Companies often tell me that they're having trouble hiring data scientists. Maybe they can borrow some ideas from their sales team?
Hiring data scientists, data engineers, and related roles continues to prove a challenge for companies of all sizes and domains. Even if you've developed a data strategy to guide you, your efforts may still turn up lots of false leads or even no leads at all.
That's a sign to change how you're hiring. If you're looking for ideas on how to source, screen, and on-board new hires, do yourself a favor and borrow some ideas from your sales team.
Why the sales team? Because, when done well, hiring and sales have a lot in common: you source and qualify leads, you extend some of them an offer, and then you provide additional support to on-board them. Your sales team does this and more on a daily basis. Show them your hiring process and they'll likely provide a lot of useful feedback.
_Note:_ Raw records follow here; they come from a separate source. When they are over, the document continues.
(** The last attempt of the written occurrence, once its number is known. *)
Lemma last_written t' a : tables_ok t' -> tb_attempts t' !! at_ID a = Some a -> latest_no (at_OccurrenceID a) t' = at_AttemptNo a ->
  latest_attempt (at_OccurrenceID a) t' = Some a.
Proof. intros H Ha Hl. rewrite latest_attempt_is, Hl by done. by destruct (to_att _ H _ _ Ha) as (<- & _). Qed.

Lemma prepare_moves io checked now id taskID d t x : tables_ok t -> moves x t (prepareAttemptLease io checked now id taskID d t).2.
Proof.
  intros H. pose proof (prepare_step io checked now id taskID d t H) as H'. revert H'. unfold prepareAttemptLease.
  destruct (_ || _); [by left|]. destruct io; [|by left]. destruct (tb_occurrences t !! id) as [o|] eqn:Ho; [|by left].
  pose proof (occurrence_id _ _ _ H Ho) as Hid. destruct (lease_refused _ _ _ _) eqn:Er; [by left|]. cbv zeta. destruct (_ && _); [|by left]. cbn [snd].
  set (a := mkAttempt _ _ _ _ _ _ _ _ _ _ _ _). intros H'. destruct (decide (x = id)) as [->|Hx].
  2:{ apply (moves_other t _ a); [done|done|done| |done]. cbn. rewrite lookup_insert_ne; [done|]. congruence. }
  right. rewrite (phase_is _ _ _ Ho). rewrite (phase_is id (oc_set_state OccurrenceDispatched now o)) by (cbn; rewrite Hid; apply lookup_insert_eq).
  assert (La : latest_attempt id (put_attempt a (put_occurrence (oc_set_state OccurrenceDispatched now o) t)) = Some a).
  { apply (last_written _ a); [done|cbn; apply lookup_insert_eq|]. change (latest_no id (put_attempt a t) = latest_no id t + 1).
    rewrite lease_latest by done. by rewrite decide_True. }
  rewrite La. clear La.
  unfold lease_refused in Er. cbn. destruct (oc_State o) eqn:Es; try done; repeat case_match; simplify_eq; bool_to_prop; cbn.
  - match goal with E : latest_no _ t = 0 |- _ => rewrite E end. constructor.
  - destruct (dispatched_last _ _ _ H Ho Es) as (b & Hb & _ & _ & Hn). simplify_eq. rewrite <- Hn.
    match goal with E : attemptTerminal _ = true |- _ => rewrite E end. constructor.
Qed.

Lemma finish_moves aid o o' a a' t t' x : tables_ok t -> tables_ok t' -> tb_attempts t !! aid = Some a -> at_ID a' = aid ->
  at_OccurrenceID a' = at_OccurrenceID a -> at_AttemptNo a' = at_AttemptNo a -> attemptTerminal (at_State a) = false -> attemptTerminal (at_State a') = true ->
  tb_occurrences t !! at_OccurrenceID a = Some o -> oc_State o = OccurrenceDispatched -> latest_no (at_OccurrenceID a) t = at_AttemptNo a ->
  tb_attempts t' = <[at_ID a' := a']> (tb_attempts t) -> tb_occurrences t' = <[at_OccurrenceID a := o']> (tb_occurrences t) ->
  oc_State o' = default OccurrenceDispatched (closes (at_State a')) -> moves x t t'.
Proof.
  intros H H' Ha Hid Hoc Hno Ht Ht' Ho Hs Hl Ea Eo Hs'. destruct (decide (x = at_OccurrenceID a)) as [->|Hx].
  2:{ apply (moves_other t t' a'); [done|done|done| |by rewrite Hoc]. by rewrite Eo, lookup_insert_ne. }
  right. rewrite (phase_is _ _ _ Ho), (phase_is _ o') by (by rewrite Eo, lookup_insert_eq).
  assert (Hla : latest_attempt (at_OccurrenceID a) t = Some a).
  { rewrite latest_attempt_is, Hl by done. by destruct (to_att _ H _ _ Ha) as (<- & _). }
  assert (Hla' : latest_attempt (at_OccurrenceID a) t' = Some a').
  { rewrite <- Hoc. apply last_written; [done|by rewrite Ea, lookup_insert_eq|]. rewrite Hoc, Hno, <- Hl.
    apply latest_no_same; [by apply no_positive| |by apply no_positive]. rewrite Ea.
    pose proof (finish_latest t aid a a' (at_OccurrenceID a) H Ha Hid Hoc Hno) as E. rewrite <- E. apply (latest_no_is (put_attempt a' t)). }
  rewrite Hla, Hla', Hs, Hs'. cbn. rewrite Ht. destruct (at_State a') eqn:Es'; try done; cbn; rewrite ?Es', ?Hno; cbn; constructor.
Qed.

Lemma delete_moves gone t x : tables_ok t -> moves x t (delete_occurrences gone t).
Proof.
  intros H. pose proof (delete_occurrences_ok gone t H) as H'. destruct (tb_occurrences t !! x) as [o|] eqn:Ho.
  - destruct (gone o) eqn:Hg.
    + right. unfold phase_of at 2. destruct (tb_occurrences (delete_occurrences gone t) !! x) as [o'|] eqn:E; [|constructor].
      apply deleted_occurrence in E as [E Hg']. congruence.
    + left. rewrite (phase_is _ o (delete_occurrences gone t)) by (by apply deleted_occurrence). rewrite (phase_is _ _ _ Ho). f_equal.
      rewrite !latest_attempt_is, (deleted_latest _ _ H x o) by done. destruct (tb_attempts t !! _) as [a|] eqn:Ha.
      * apply deleted_attempt. split; [done|]. destruct (to_att _ H _ _ Ha) as (Hk & _). apply attempt_id_inj in Hk as [<- _]. by rewrite Ho.
      * apply eq_None_not_Some. intros [a [Ha' _]%deleted_attempt]. congruence.
  - left. unfold phase_of. rewrite Ho. destruct (tb_occurrences (delete_occurrences gone t) !! x) eqn:E; [|done].
    apply deleted_occurrence in E as [E _]. congruence.
Qed.

Lemma delete_schedules_phase gone t x : phase_of x (delete_schedules gone t) = phase_of x t.
Proof.
  unfold phase_of, delete_schedules. cbn. rewrite lookup_fmap. destruct (tb_occurrences t !! x) as [o|]; [|done]. cbn. by repeat case_match.
Qed.

Lemma finalize_moves io now id s t x : tables_ok t -> moves x t (FinalizeOccurrence io now id s t).2.
Proof.
  intros H. unfold FinalizeOccurrence. destruct (bool_decide _ || bool_decide _) eqn:Hs; [|by left]. cbn. destruct io; [|by left].
  destruct (tb_occurrences t !! id) as [o|] eqn:Ho; [|by left]. pose proof (occurrence_id _ _ _ H Ho) as Hid.
  destruct (decide (oc_State o = s)); [by left|]. destruct (decide (oc_State o = OccurrenceDispatched)) as [Hd|]; [|by left].
  apply moves_put. cbn. intros ->. right. rewrite Hid in *. rewrite <- Hid at 2. rewrite (phase_put (oc_set_state s now o)), (phase_is _ _ _ Ho), Hd. cbn.
  destruct (dispatched_last _ _ _ H Ho Hd) as (a & -> & _ & _ & _).
  assert (Hs' : s = OccurrenceFailed \/ s = OccurrenceCancelled) by (apply orb_true_iff in Hs as [?%bool_decide_eq_true|?%bool_decide_eq_true]; auto).
  replace (phase_from s _) with (Done s) by (by destruct Hs' as [-> | ->]). destruct (attemptTerminal (at_State a)); by constructor.
Qed.

Lemma cancel_moves io now id reason t x : tables_ok t -> moves x t (CancelOccurrence io now id reason t).2.
Proof.
  intros H. unfold CancelOccurrence. destruct io; [|by left]. destruct (tb_occurrences t !! id) as [o|] eqn:Ho; [|by left].
  pose proof (occurrence_id _ _ _ H Ho) as Hid. destruct (occurrenceTerminal (oc_State o)) eqn:Ht; [by left|].
  destruct (insert_outbox _ _) as [t'|] eqn:E; [|by left]. cbn [snd]. unfold insert_outbox in E. case_match; [done|]. injection E as <-.
  unfold moves. change (phase_of x (put_outbox ?e ?t)) with (phase_of x t).
  apply moves_put. cbn. intros ->. right. rewrite Hid in *. rewrite <- Hid at 2. rewrite (phase_put (oc_cancel now o)), (phase_is _ _ _ Ho). cbn.
  destruct (oc_State o) eqn:Es; try done; cbn; try constructor. destruct (dispatched_last _ _ _ H Ho Es) as (a & -> & _ & _ & _).
  destruct (attemptTerminal (at_State a)); constructor; by right.
Qed.

Lemma insert_moves o t x : tb_occurrences t !! oc_ID o = None -> oc_State o = OccurrenceReady -> moves x t (put_occurrence o t).
Proof.
  intros Hn Hs. apply moves_put. intros ->. right. rewrite phase_put, Hs. unfold phase_of. rewrite Hn. constructor.
Qed.

Lemma insertable_fresh o t : insertable o t = true -> tb_occurrences t !! oc_ID o = None.
Proof. unfold insertable. intros [[[H _]%andb_true_iff _]%andb_true_iff _]%andb_true_iff. by apply bool_decide_eq_true in H. Qed.

Lemma commit_moves io now aid epoch outcome result err outbox t x : tables_ok t -> moves x t (commit_attempt io now aid epoch outcome result err outbox t).2.
Proof.
  intros H. pose proof (commit_step io now aid epoch outcome result err None t H) as H'. revert H'.
  unfold commit_attempt. destruct io; [|by left].
  destruct outcome; try (by left); (destruct (tb_attempts t !! aid) as [a|] eqn:Ha; [|by left]); (destruct (negb (_ =? _)); [by left|]);
    (destruct (attemptTerminal (at_State a)) eqn:Ht; [destruct (_ && _); by left|]); (destruct (tb_occurrences t !! at_OccurrenceID a) as [o|] eqn:Ho; [|by left]);
    (destruct (_ || _) eqn:Hg; [by left|]); apply orb_false_iff in Hg as [Hl%negb_false_iff%Z.eqb_eq Hd%negb_false_iff%bool_decide_eq_true];
    pose proof (occurrence_id _ _ _ H Ho) as Hid; destruct (to_att _ H _ _ Ha) as (_ & Haid & _); cbv zeta; cbn [snd]; intros H'.
  all: match type of H' with tables_ok ?t2 => assert (M : moves x t t2);
    [|destruct outbox as [[[? ?] ?]|]; [|exact M]; destruct (insert_outbox _ t2) as [t3|] eqn:E; [|by left];
      unfold insert_outbox in E; destruct (tb_outbox t2 !! _); [done|]; injection E as <-; exact M] end.
  1: apply (finish_moves aid o (oc_set_state OccurrenceCompleted now o) a (at_finish AttemptCompleted result err now a)); try done; cbn; by rewrite Hid.
  3: apply (finish_moves aid o (oc_set_state OccurrenceCancelled now o) a (at_finish AttemptCancelled result err now a)); try done; cbn; by rewrite Hid.
  all: eapply (finish_moves aid o o a (at_finish _ result err now a)); try done; cbn; rewrite ?insert_id by done; done.
Qed.

Lemma slot_moves io now id next t x : tables_ok t -> moves x t (MaterializeDueSchedule io now id next t).2.
Proof.
  intros H. unfold MaterializeDueSchedule. destruct io; [|by left]. destruct (tb_schedules t !! id) as [s|]; [|by left]. destruct (_ || _); [by left|].
  destruct (_ && _); [by apply moves_ext|]. destruct (insert_slot _ t) as [t'|] eqn:E; [|by left]. cbn [snd].
  match goal with |- moves _ _ (put_schedule ?s _) => unfold moves; change (phase_of x (put_schedule s t')) with (phase_of x t') end. fold (moves x t t').
  unfold insert_slot in E. destruct (occurrence_by_key _ t) as [old|] eqn:Ek.
  - injection E as <-. destruct (key_found _ _ _ Ek) as (i & Hi & _). apply (moves_same_state old); [|done]. cbn. by rewrite (occurrence_id _ _ _ H Hi).
  - destruct (insertable _ t) eqn:Ei; [|done]. injection E as <-. apply insert_moves; [by apply insertable_fresh|done].
Qed.

(** C25. The store refines the life of an occurrence, whatever the statements and their
    order: it is pending when it is materialised, then leased to its attempts one after
    another, with the next number each, waiting between them; it is completed or cancelled
    by the attempt that holds the lease, given up as failed or cancelled while it is
    dispatched, or cancelled; and once it is done it never changes until it is deleted. *)
Theorem occurrence_life t ev id : job_reachable t -> event_ok ev = true ->
  phase_of id (job_step ev t) = phase_of id t \/ phase_edge (phase_of id t) (phase_of id (job_step ev t)).
Proof.
  intros R E. pose proof (job_reachable_ok _ R) as H. change (moves id t (job_step ev t)). destruct ev; cbn [job_step event_ok] in *.
  - unfold SaveDefinition. repeat case_match; first [by left|by apply moves_ext].
  - unfold UpdateDefinitionCAS. repeat case_match; first [by left|by apply moves_ext].
  - unfold DeleteDefinition. destruct (blank id0); [by left|]. destruct io; [|by left]. cbn [snd].
    pose proof (delete_moves (fun o => bool_decide (oc_JobID o = id0)) _ id (delete_schedules_ok (fun s => bool_decide (js_JobID s = id0)) _ H)) as M.
    unfold moves in M. rewrite delete_schedules_phase in M. exact M.
  - unfold MaterializeOccurrence. destruct (_ && _) eqn:Ei; [|destruct (GetOccurrenceByKey _ _ _); by left]. apply andb_true_iff in Ei as [_ Ei].
    apply insert_moves; [by apply (insertable_fresh _ t)|]. cbn. apply bool_decide_eq_true in E. by rewrite E.
  - by apply finalize_moves.
  - unfold DeferOccurrence. destruct io; [|by left]. destruct (tb_occurrences t !! occurrenceID) as [o|] eqn:Ho; [|by left].
    case_decide; [|by left]. apply (moves_same_state o); [|done]. cbn. by rewrite (occurrence_id _ _ _ H Ho).
  - by apply cancel_moves.
  - unfold DeleteTerminalOccurrences. case_decide; [by left|]. destruct io; [|by left]. by apply delete_moves.
  - by apply prepare_moves.
  - pose proof (commit_deferred_step io now attemptID leaseEpoch readyAt reason t H) as H'. revert H'. unfold CommitAttemptDeferred.
    destruct (is_zero _); [by left|]. destruct io; [|by left]. destruct (tb_attempts t !! attemptID) as [a|] eqn:Ha; [|by left].
    destruct (negb (_ =? _)); [by left|]. destruct (tb_occurrences t !! at_OccurrenceID a) as [o|] eqn:Ho; [|by left]. destruct (_ || _) eqn:Hg; [by left|].
    apply orb_false_iff in Hg as [Hl%negb_false_iff%Z.eqb_eq Hd%negb_false_iff%bool_decide_eq_true].
    destruct (is_deferred a); [destruct (_ && _); by left|]. destruct (attemptTerminal (at_State a)) eqn:Ht; [by left|]. cbn [snd]. intros H'.
    destruct (to_att _ H _ _ Ha) as (_ & Haid & _). apply (finish_moves attemptID o (oc_set_ready readyAt now o) a (at_finish AttemptDeferred (at_Result a) reason now a)); try done; cbn; by rewrite (occurrence_id _ _ _ H Ho).
  - by apply commit_moves.
  - unfold SaveSchedule. repeat case_match; first [by left|by apply moves_ext].
  - unfold SkipDueSchedule. repeat case_match; first [by left|by apply moves_ext].
  - unfold DisableSchedule. repeat case_match; first [by left|by apply moves_ext].
  - unfold DeletePreparedSchedule. cbv zeta. case_decide; [by left|]. destruct io; [|by left]. left. apply delete_schedules_phase.
  - by apply slot_moves.
  - unfold RecordOutboxEvent, insert_outbox. repeat case_match; simplify_eq; first [by left|by apply moves_ext].
  - unfold MarkOutboxDelivered. repeat case_match; first [by left|by apply moves_ext].
Qed.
Don't have a sales team in-house? No worries. Here are some ideas to get you started:
You might think that you have a process, but what I usually see -- "write a job description, interview people, extend an offer" -- is pretty loose and low-value. You need a consistent set of steps that will determine where to look for leads, how to contact them, and how to work with them through the rest of the sales funnel.
That last point is key: having a sales funnel means that you have a lot of people come in at the start of the process (the "top" of the funnel; here, sourcing candidates) and very few people at the end (the "bottom"; on-boarding of a new hire). Along the way, the funnel narrows as people fall out at different stages: a prospect doesn't demonstrate the right skills, or doesn't interact well with the team, or isn't interested in joining the company, or whatever else.
Consistency is similarly important. Like a scientific experiment, you don't want actions or order to vary based on who is performing the work, or what someone feels like doing that day. You want clear definitions of each stage of the funnel and any terminology used therein. (For a great explanation of this, check out Michael Brenner's "An Inquiry is Not A Lead.") It may seem nitpicky to be so precise, but agreeing on terminology is the first step to visibility, which is a fancy term for everyone on the team knowing what's really going on.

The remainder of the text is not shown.